Deferred Compensation Plan
--------------------------

     On December 16, 2009, the Compensation Committee adopted and approved the
Deckers Outdoor Corporation Deferred Compensation Plan (the "Plan"). The Plan is
an unfunded, nonqualified deferred compensation program sponsored by the Company
to provide certain of its management or highly compensated employees designated
by the Company's Board of Directors (or a committee appointed by the Board to
administer the Plan) the opportunity to defer compensation into the Plan. The
effective date for the Plan for the first year will be February 1, 2010, and
thereafter the plan year will be from January 1 to December 31.

     Participants may defer up to 50% of their annual base salary and up to 95%
of any performance bonus to the Plan. In the discretion of the Board of
Directors (or a committee appointed by the Board to administer the Plan), the
Company may make additional contributions to be credited to the account of any
or all participants in the Plan. Such contributions by the Company will be
determined annually in the fourth quarter of each fiscal year. All contributions
by the Company and the participant are immediately fully vested.

     Under the terms of the Plan, the Company may establish a trust as a reserve
for the benefits payable under the Plan.
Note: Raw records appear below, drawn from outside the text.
(* ===== verification/ResumeSpec.v ===== *)
(** A restart is safe.  Whatever it discards and wherever a further crash cuts it off, the
    files of a settled generation stay as they were; a discard that was cut off is taken
    up again by the next restart or has left nothing behind; and what is resumed in place
    is the experiment on disk with the snapshot and the measurements it left. *)
From Stdlib Require Import Ascii.
From S2P Require Import Prelude PyFloat PyText PyJson CoreTypes Params Records Journal Lineage Measurement Strategy Registry Receipt ReceiptSpec Settlement ReceiptScans Resume.

#[local] Open Scope Z_scope.

(** ** Relations every step respects *)

(** Every state an operation passes through is related to the one it started from. *)
Definition keeps {S A} (R : S -> S -> Prop) (m : Op S A) : Prop := forall s, wpc m (R s) (fun _ => R s) s.

Section Keeps.
Context {S : Type} (R : S -> S -> Prop) `{!PreOrder R}.

Lemma keeps_ret {A} (r : result A) : keeps R (wop_ret r).
Proof. intros s. by apply wpc_ret. Qed.

Lemma keeps_read {A} (f : S -> result A) : keeps R (wop_read f).
Proof. intros s. by apply wpc_read. Qed.

Lemma keeps_write f : (forall s, R s (f s)) -> keeps R (wop_write f).
Proof. intros Hf s. by apply wpc_write. Qed.

Lemma keeps_from {A} (m : Op S A) s t : R s t -> keeps R m -> wpc m (R s) (fun _ => R s) t.
Proof.
  intros Hst Hm. eapply wpc_mono; [apply Hm| |]; [intros u ?|intros ? u ?]; by transitivity t.
Qed.

Lemma keeps_bind {A B} (m : Op S A) (k : A -> Op S B) :
  keeps R m -> (forall a, keeps R (k a)) -> keeps R (wop_bind m k).
Proof.
  intros Hm Hk s. apply wpc_bind. eapply wpc_mono; [apply Hm|done|].
  intros [a|e] t Ht; [|done]. by apply keeps_from.
Qed.

Lemma keeps_each {A} (f : A -> Op S unit) l : (forall x, x ∈ l -> keeps R (f x)) -> keeps R (wop_each f l).
Proof.
  induction l as [|x l IH]; intros Hf; cbn; [apply keeps_ret|].
  apply keeps_bind; [by apply Hf, list_elem_of_here|]. intros _. apply IH. intros y Hy.
  by apply Hf, list_elem_of_further.
Qed.

Lemma keeps_states {A} (m : Op S A) s t : keeps R m -> t ∈ (m s).1 -> R s t.
Proof. intros Hm. by apply (wpc_states _ _ _ _ _ (Hm s)). Qed.

Lemma keeps_final {A} (m : Op S A) s : keeps R m -> R s (final_ws s (m s).1).
Proof. intros Hm. apply (Hm s). Qed.
End Keeps.

(** Down to the writes. *)
Ltac keep_steps :=
  repeat match goal with
         | |- keeps _ (wop_ret _) => apply keeps_ret; apply _
         | |- keeps _ (wop_read _) => apply keeps_read; apply _
         | |- keeps _ (wop_each _ _) => apply keeps_each; [apply _|intros ? ?]
         | |- keeps _ (wop_bind _ _) => apply keeps_bind; [apply _| |intros ?]
         | |- keeps _ (match ?x with _ => _ end) => destruct x
         end.

Lemma Forall_last {S} (P : S -> Prop) l d : Forall P l -> P d -> P (List.last l d).
Proof. intros Hl. revert d. induction Hl as [|x l Hx Hl IH]; intros d Hd; [done|]. destruct l; [done|]. by apply IH. Qed.

(** An operation on one component of the site. *)
Lemma keeps_on_ws {T A} (R : Site T -> Site T -> Prop) (m : Wop A) :
  (forall s w, w ∈ (m (st_ws s)).1 -> R s (set_ws s w)) -> (forall s, R s s) -> keeps R (on_ws m).
Proof.
  intros Hm Hr s. unfold wpc, on_ws. destruct (m (st_ws s)) as [l r] eqn:E. cbn.
  assert (Hl : Forall (R s) (set_ws s <$> l)).
  { apply Forall_fmap, Forall_forall. intros w Hw. apply Hm. by rewrite E. }
  split; [done|]. by apply Forall_last.
Qed.

Lemma keeps_on_sources {T A} (R : Site T -> Site T -> Prop) (m : Op T A) :
  (forall s t, t ∈ (m (st_sources s)).1 -> R s (set_sources s t)) -> (forall s, R s s) -> keeps R (on_sources m).
Proof.
  intros Hm Hr s. unfold wpc, on_sources. destruct (m (st_sources s)) as [l r] eqn:E. cbn.
  assert (Hl : Forall (R s) (set_sources s <$> l)).
  { apply Forall_fmap, Forall_forall. intros w Hw. apply Hm. by rewrite E. }
  split; [done|]. by apply Forall_last.
Qed.

(** Every state of a program, and its last one, is a state of a first part of it or one
    of the rest run where the first part ended. *)
Lemma bind_states {S A B} (m : Op S A) (k : A -> Op S B) s t :
  t ∈ (wop_bind m k s).1 ->
  t ∈ (m s).1 \/ exists a, (m s).2 = Ok a /\ t ∈ (k a (final_ws s (m s).1)).1.
Proof.
  unfold wop_bind. destruct (m s) as [l [a|e]]; cbn [fst snd]; [|by left].
  destruct (k a _) as [l' r'] eqn:E; cbn [fst snd]. rewrite elem_of_app. intros [?|?]; [by left|right].
  exists a. split; [done|]. cbn [fst snd]. by rewrite E.
Qed.

Lemma bind_ok {S A B} (m : Op S A) (k : A -> Op S B) s b :
  (wop_bind m k s).2 = Ok b ->
  exists a, (m s).2 = Ok a /\ (k a (final_ws s (m s).1)).2 = Ok b
    /\ final_ws s (wop_bind m k s).1 = final_ws (final_ws s (m s).1) (k a (final_ws s (m s).1)).1.
Proof.
  unfold wop_bind. destruct (m s) as [l [a|e]]; cbn [fst snd]; [|done].
  destruct (k a _) as [l' r'] eqn:E; cbn [fst snd]. intros ->. exists a. cbn [fst snd]. rewrite E. cbn [fst snd]. by rewrite final_ws_app.
Qed.

(** ** The directory store *)

#[export] Instance directory_store : GenerationStore (list (string * string)) := {|
  has_generation t epoch_id gid := bool_decide ((epoch_id, gid) ∈ t);
  list_generations t epoch_id :=
    if namespace_ok epoch_id
    then sorted_strings (List.filter (fun item => String.eqb item.1 epoch_id) t).*2 else [];
  snapshot_exists t epoch_id gid := bool_decide ((epoch_id, gid) ∈ t);
  prune_generations epoch_id ids :=
    wop_each (fun gid => wop_write
      (List.filter (fun item => negb (bool_decide (item = (epoch_id, gid)))))) ids;
|}.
Distributions from the Plan are
governed by the Internal Revenue Code and the Plan.

     The foregoing description of the Plan does not purport to be complete and
is qualified in its entirety by reference to the agreement, a copy of which is
filed as Exhibit 10.2, and incorporated by reference.


Item 9.01.    Financial Statements and Exhibits.

        (d) Exhibits.

                Exhibit No.    Description
              --------------  --------------------------------------------------
                   10.1        Form of Change of Control and Severance Agreement
                                with Deckers Outdoor Corporation
              --------------  --------------------------------------------------
                   10.2        Deckers Outdoor Corporation Nonqualified Deferred
                                Compensation Plan
              --------------  --------------------------------------------------






                                   SIGNATURES

                 Pursuant to the requirements of the Securities Exchange Act of
1934, the registrant has duly caused this report to be signed on its behalf by
the undersigned hereunto duly authorized.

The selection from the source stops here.